The expected output is a verbatim reprint of the lines from the beginning of the data that follows through the line that contains "derivation that repeats".

(Data to use):

BEGIN

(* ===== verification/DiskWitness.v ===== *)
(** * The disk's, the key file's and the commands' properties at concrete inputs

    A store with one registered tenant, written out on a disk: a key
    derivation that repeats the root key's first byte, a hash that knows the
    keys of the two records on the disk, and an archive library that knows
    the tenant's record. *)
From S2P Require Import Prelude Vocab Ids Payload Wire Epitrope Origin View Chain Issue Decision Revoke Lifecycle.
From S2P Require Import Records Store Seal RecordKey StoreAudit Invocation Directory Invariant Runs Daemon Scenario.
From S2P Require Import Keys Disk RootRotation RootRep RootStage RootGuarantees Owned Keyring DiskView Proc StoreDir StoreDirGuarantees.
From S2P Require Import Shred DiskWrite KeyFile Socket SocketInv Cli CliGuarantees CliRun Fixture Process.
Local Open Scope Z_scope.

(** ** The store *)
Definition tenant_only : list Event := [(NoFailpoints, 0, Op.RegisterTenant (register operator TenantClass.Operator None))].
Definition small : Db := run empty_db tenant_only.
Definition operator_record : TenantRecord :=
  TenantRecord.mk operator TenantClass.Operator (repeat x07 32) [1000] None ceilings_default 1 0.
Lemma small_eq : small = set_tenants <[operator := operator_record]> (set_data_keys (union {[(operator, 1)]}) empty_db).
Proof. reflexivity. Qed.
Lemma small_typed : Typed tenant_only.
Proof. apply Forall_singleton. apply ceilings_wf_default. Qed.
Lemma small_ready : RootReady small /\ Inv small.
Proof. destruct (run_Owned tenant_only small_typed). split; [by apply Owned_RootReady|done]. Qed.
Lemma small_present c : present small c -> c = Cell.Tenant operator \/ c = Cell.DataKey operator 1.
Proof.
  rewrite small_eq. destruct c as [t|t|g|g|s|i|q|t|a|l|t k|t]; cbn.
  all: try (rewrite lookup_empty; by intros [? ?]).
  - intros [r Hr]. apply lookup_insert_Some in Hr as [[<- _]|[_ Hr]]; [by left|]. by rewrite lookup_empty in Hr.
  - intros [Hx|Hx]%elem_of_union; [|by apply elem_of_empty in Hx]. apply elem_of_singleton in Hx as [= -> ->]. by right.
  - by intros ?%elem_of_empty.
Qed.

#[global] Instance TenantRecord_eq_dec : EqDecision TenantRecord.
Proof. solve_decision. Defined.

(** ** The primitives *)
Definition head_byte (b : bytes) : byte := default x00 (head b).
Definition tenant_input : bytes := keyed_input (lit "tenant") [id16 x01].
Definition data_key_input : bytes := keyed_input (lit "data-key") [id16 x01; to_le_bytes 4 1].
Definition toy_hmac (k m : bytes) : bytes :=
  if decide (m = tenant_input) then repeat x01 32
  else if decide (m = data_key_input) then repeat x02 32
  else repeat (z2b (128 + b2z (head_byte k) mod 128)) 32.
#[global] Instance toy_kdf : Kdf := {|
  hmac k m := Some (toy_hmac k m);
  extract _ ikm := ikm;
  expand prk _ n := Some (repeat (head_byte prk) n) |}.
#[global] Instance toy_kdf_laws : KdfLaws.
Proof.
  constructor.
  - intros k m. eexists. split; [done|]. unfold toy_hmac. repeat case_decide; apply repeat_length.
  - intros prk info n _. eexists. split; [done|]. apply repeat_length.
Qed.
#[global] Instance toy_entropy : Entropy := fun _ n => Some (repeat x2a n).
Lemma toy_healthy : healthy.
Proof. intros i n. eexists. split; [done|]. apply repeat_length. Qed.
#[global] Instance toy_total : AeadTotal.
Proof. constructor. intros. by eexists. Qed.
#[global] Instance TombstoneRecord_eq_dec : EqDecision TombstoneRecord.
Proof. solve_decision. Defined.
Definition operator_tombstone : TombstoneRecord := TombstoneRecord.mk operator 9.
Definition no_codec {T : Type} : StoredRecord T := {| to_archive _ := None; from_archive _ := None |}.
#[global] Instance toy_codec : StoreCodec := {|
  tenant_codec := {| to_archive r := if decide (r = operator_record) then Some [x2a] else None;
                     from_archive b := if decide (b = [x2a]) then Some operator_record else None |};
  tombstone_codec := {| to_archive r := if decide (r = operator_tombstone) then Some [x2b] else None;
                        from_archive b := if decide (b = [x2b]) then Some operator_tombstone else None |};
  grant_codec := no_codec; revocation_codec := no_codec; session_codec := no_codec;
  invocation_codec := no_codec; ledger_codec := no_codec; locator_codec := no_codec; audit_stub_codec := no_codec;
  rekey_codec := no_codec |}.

END

(Task output):
(* ===== verification/DiskWitness.v ===== *)
(** * The disk's, the key file's and the commands' properties at concrete inputs

    A store with one registered tenant, written out on a disk: a key
    derivation that repeats the root key's first byte, a hash that knows the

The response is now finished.